Today’s story –
I’m tired of having to explain this to prospective adopters. Adoption is NOT needed to give a child a “good” life.
I am Latina, and in my culture, aunts and uncles as well as grandparents step up to help raise each other’s children. Even in cases where there is no poverty nor struggle. My parents were middle-class average Joe’s, yet my aunt and grandma still raised me. I wouldn’t want it any other way.
I am not an adoptee nor mother but I am a foster parent. My job is to help reunite infants, toddlers, and grade schoolers with their natural families. I get a lot of hate from other foster parents and adoptive parents for saying this, but adoption simply isn’t necessary.
I became a close family friend to some of the families that I have helped to be reunited, and they are all doing so well. All they needed was a little bit of help. I will go as far as to hire a lawyer to fight family separation. I love these kids, and what’s best for them is to be with their own families. Imagine if we had a mentorship-type program where women helped struggling mothers parent their own child, instead of taking their child away from them. Friends don’t let friends give away their babies.
Also, that $30,000-60,0000 that is spent to adopt an infant would go a long way to helping these parents to keep and raise their own children. I have yet to see a mother who genuinely did not want her child, just a mother who is struggling or has low self-esteem. If that is the case, then build her up. No excuses why you cannot do this. In lots of cultures, like mine, everyone helps to raise each other’s kids without anyone taking them away their own parents and erasing their identity.

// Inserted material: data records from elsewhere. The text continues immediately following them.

(** Every write to the checkpoint names the record handled last, [s0] before the
    first. *)
Fixpoint follows (s0 : string) (tr : list event) : Prop :=
  match tr with
  | [] => True
  | Handled r :: tr => follows (seq_of r) tr
  | Advanced s _ :: tr | MarkedDone s :: tr => s = s0 ∧ follows s0 tr
  end.

Lemma follows_app s0 tr1 tr2 :
  follows s0 (tr1 ++ tr2) ↔ follows s0 tr1 ∧ follows (last_handled s0 tr1) tr2.
Proof.
  revert s0. induction tr1 as [|[r|s it|s] tr1 IH]; intros s0; simpl; [unfold last_handled; simpl; tauto|..].
  - rewrite IH. unfold last_handled. simpl. rewrite last_cons. by destruct (last (handled tr1)).
  - rewrite IH. unfold last_handled. simpl. tauto.
  - rewrite IH. unfold last_handled. simpl. tauto.
Qed.

Lemma handled_app tr1 tr2 : handled (tr1 ++ tr2) = handled tr1 ++ handled tr2.
Proof. induction tr1 as [|[] tr1 IH]; simpl; [done| |done..]. by rewrite IH. Qed.

(** What the reader relies on: the records of the shard have sequence numbers of their
    own; GetRecords returns records from the position of its iterator on and an iterator
    for the rest, none at the end of a closed shard, and fails once the context has
    ended; a new iterator is at the position it was asked for; and the checkpoint is
    only changed by Advance. [initial] is where the shard is read without a position, if that
    is one place: the oldest record for TRIM_HORIZON.  For LATEST it is [None]: every new
    iterator without a position is at the end the shard has by then. *)
Record reader_laws {W} (env : environment W) (shard : list record) (initial : option nat) (it_pos : string → nat → Prop) := {
  law_seq_nodup : NoDup (seq_of <$> shard);
  law_seq_nonempty : ""%string ∉ seq_of <$> shard;
  law_get it limit w w' out p :
    GetRecords env it limit w = (w', Ok out) → it_pos it p →
    ctx_done env w = false ∧
    Records out = take (length (Records out)) (drop p shard) ∧
    match NextShardIterator out with
    | Some it' => it' ≠ ""%string ∧ it_pos it' (p + length (Records out))
    | None => p + length (Records out) = length shard
    end;
  law_get_canceled it limit w w' r :
    GetRecords env it limit w = (w', r) → ctx_done env w = true →
    ∃ err, r = Err err ∧ errors_Is ExpiredIteratorException err = false;
  law_new_after seq w w' it i r :
    GetShardIterator env (AfterSequenceNumber seq) w = (w', Ok it) → shard !! i = Some r → seq_of r = seq →
    ∃ it', it = Some it' ∧ it' ≠ ""%string ∧ it_pos it' (S i);
  law_new_initial w w' it n :
    initial = Some n → GetShardIterator env InitialPosition w = (w', Ok it) →
    ∃ it', it = Some it' ∧ it' ≠ ""%string ∧ it_pos it' n;
  law_advance seq it w w' :
    Advance env seq it w = (w', None) → GetSequenceNumber env w' = seq ∧ GetCheckpointIterator env w' = it;
  law_get_checkpoint it limit w w' r :
    GetRecords env it limit w = (w', r) →
    GetSequenceNumber env w' = GetSequenceNumber env w ∧ GetCheckpointIterator env w' = GetCheckpointIterator env w;
  law_new_checkpoint start w w' r :
    GetShardIterator env start w = (w', r) →
    GetSequenceNumber env w' = GetSequenceNumber env w ∧ GetCheckpointIterator env w' = GetCheckpointIterator env w;
  law_delay_checkpoint r w :
    GetSequenceNumber env (delayConsume env r w) = GetSequenceNumber env w ∧
    GetCheckpointIterator env (delayConsume env r w) = GetCheckpointIterator env w;
  law_timer wait w w' b :
    timer_fired env wait w = (w', b) →
    GetSequenceNumber env w' = GetSequenceNumber env w ∧ GetCheckpointIterator env w' = GetCheckpointIterator env w ∧
    (ctx_done env w = true → ctx_done env w' = true);
}.

Section ReaderLemmas.
Context {W : Type} (env : environment W) (settings : reader_settings) (shard : list record) (initial : option nat).
Context (it_pos : string → nat → Prop) (laws : reader_laws env shard initial it_pos).
Implicit Types (w : W) (tr : list event) (p : position).

(** The sequence number at a position: that of the record before it, none at the
    initial position. *)
Definition seq_at (n : nat) (s : string) : Prop :=
  (s = ""%string ∧ initial = Some n) ∨ ∃ i r, n = S i ∧ shard !! i = Some r ∧ seq_of r = s.

(** The state of the reader between two rounds, at position [n]. *)
Definition reader_at (n : nat) p w : Prop :=
  n ≤ length shard ∧ seq_at n (lastSequenceNumber p) ∧ GetSequenceNumber env w = lastSequenceNumber p ∧
  (GetCheckpointIterator env w = ""%string ∨ it_pos (GetCheckpointIterator env w) n) ∧
  (iterator p = ""%string → n = length shard) ∧
  (iterator p ≠ ""%string → it_pos (iterator p) n ∨ ctx_done env w = true).

Lemma getLastShardIterator_spec n it w w' res :
  getLastShardIterator env it w = (w', Ok res) → n ≤ length shard → (it = ""%string ∨ it_pos it n) →
  GetSequenceNumber env w' = GetSequenceNumber env w ∧ GetCheckpointIterator env w' = GetCheckpointIterator env w ∧
  match res with
  | Some it' => (it' = ""%string → n = length shard) ∧ (it' ≠ ""%string → it_pos it' n)
  | None => True
  end.
Proof.
  unfold getLastShardIterator. intros H Hn Hit. case_bool_decide as He; [by simplify_eq|].
  destruct Hit as [?|Hit]; [done|].
  destruct (GetRecords env it 1 w) as [w1 [out|err]] eqn:Hget.
  - destruct (law_get_checkpoint _ _ _ _ laws _ _ _ _ _ Hget) as [Hs Hi].
    destruct (law_get _ _ _ _ laws _ _ _ _ _ _ Hget Hit) as (_ & Hrec & Hnext).
    destruct (Nat.eqb_spec (length (Records out)) 0) as [Hz|Hz]; simplify_eq; split_and!; try done.
    + rewrite Hz Nat.add_0_r in Hnext. destruct (NextShardIterator out) as [it'|]; simpl; naive_solver.
    + rewrite Hz Nat.add_0_r in Hnext. destruct (NextShardIterator out) as [it'|]; simpl; naive_solver.
  - destruct (errors_Is _ err); simplify_eq.
    by destruct (law_get_checkpoint _ _ _ _ laws _ _ _ _ _ Hget) as [Hs Hi].
Qed.

Lemma getShardIterator_spec n seq it w w' it' :
  getShardIterator env seq it w = (w', Ok it') → n ≤ length shard → seq_at n seq →
  (it = ""%string ∨ it_pos it n) →
  GetSequenceNumber env w' = GetSequenceNumber env w ∧ GetCheckpointIterator env w' = GetCheckpointIterator env w ∧
  (it' = ""%string → n = length shard) ∧ (it' ≠ ""%string → it_pos it' n).
Proof.
  unfold getShardIterator. intros H Hn Hseq Hit.
  destruct (getLastShardIterator env it w) as [w1 [[it1|]|err]] eqn:Hlast; [| |by simplify_eq].
  - destruct (getLastShardIterator_spec n _ _ _ _ Hlast Hn Hit) as (? & ? & ? & ?). by simplify_eq.
  - destruct (getLastShardIterator_spec n _ _ _ _ Hlast Hn Hit) as (Hs & Hi & _).
    destruct (GetShardIterator env _ w1) as [w2 [it2|err]] eqn:Hnew; [|by simplify_eq]. simplify_eq.
    destruct (law_new_checkpoint _ _ _ _ laws _ _ _ _ Hnew) as [Hs' Hi'].
    split_and!; [congruence | congruence |..].
    all: destruct Hseq as [[-> Hinit]|(i & r & -> & Hr & <-)].
    all: first [rewrite bool_decide_eq_true_2 // in Hnew;
                  destruct (law_new_initial _ _ _ _ laws _ _ _ _ Hinit Hnew) as (it3 & -> & ? & ?); simpl; by intros
               | idtac].
    all: rewrite bool_decide_eq_false_2 in Hnew;
      [|destruct (law_new_after _ _ _ _ laws _ _ _ _ _ _ Hnew Hr eq_refl) as (it3 & -> & ? & ?); simpl; by intros].
    all: intros He; apply (law_seq_nonempty _ _ _ _ laws); rewrite -He; apply list_elem_of_fmap; exists r;
      split; [done|]; by eapply list_elem_of_lookup_2.
Qed.

Lemma segment_cons n r records :
  r :: records = take (S (length records)) (drop n shard) →
  shard !! n = Some r ∧ records = take (length records) (drop (S n) shard) ∧ S n ≤ length shard.
Proof.
  intros Hseg. destruct (drop n shard) as [|r' rest] eqn:Hd; [done|]. simpl in Hseg. injection Hseg as <- Hrest.
  assert (shard !! n = Some r) as Hr by by rewrite -(Nat.add_0_r n) -lookup_drop Hd.
  split_and!; [done| |by apply lookup_lt_Some in Hr].
  rewrite {1}Hrest. f_equal. pose proof (drop_S shard _ n Hr) as Hd'. congruence.
Qed.

(** Closes the easy parts of what a round leads to. *)
Ltac solve_round :=
  repeat match goal with
         | |- _ ∧ _ => split
         | |- ∀ _, _ => intro
         end; try done; try (simpl in *; lia); try congruence; try set_solver.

This is one of those issues that one rarely sees discussed. Here’s the story –
The natural mom of an adult son who suffers with MS reconnected with him 2 years ago. She had him when she was 14 and her parents adopted him out.
His wife recently died and they have an 18 month old. He fell down with the child in his arms and she needed stitches. Hospital called Child Protective Services and they removed the child saying her son is not fit to parent the child due to his disability.
Both his adoptive parents have passed away. Natural mom is a nurse in New York. Her biological son is in a different county in New York. She has tried to help him by calling and email but receives no response from the caseworker or the supervisor. She assumes it may be because she is not recognized as his family member.
This child is currently in foster care. The mother was asking what else she could do, to try and get custody of her grandchild? Her son supports her effort. He is heartbroken his child is now living with strangers.
The most obvious first step for this mother is to obtain the services of a lawyer and file an emergency petition for custody. The father will need to name her as the legal guardian of his child. This is admittedly expensive but it is usually the fastest way to address a situation like this.
And it almost goes without saying because it is so very obvious that the man didn’t abuse or neglect his child. He has a disability. The state should have helped him find resources to care for his child rather than taking his child away.
Bottom line – the son should be able to tell the caseworker that he wants his baby with his mother. As long as she can pass a background check, that should be where baby goes, regardless of legal relation. The placement hierarchy is usually in this order – grandparents, then siblings, then extended relatives, then anyone else that knows the baby as requested by the child’s parents with random foster parents – a last resort.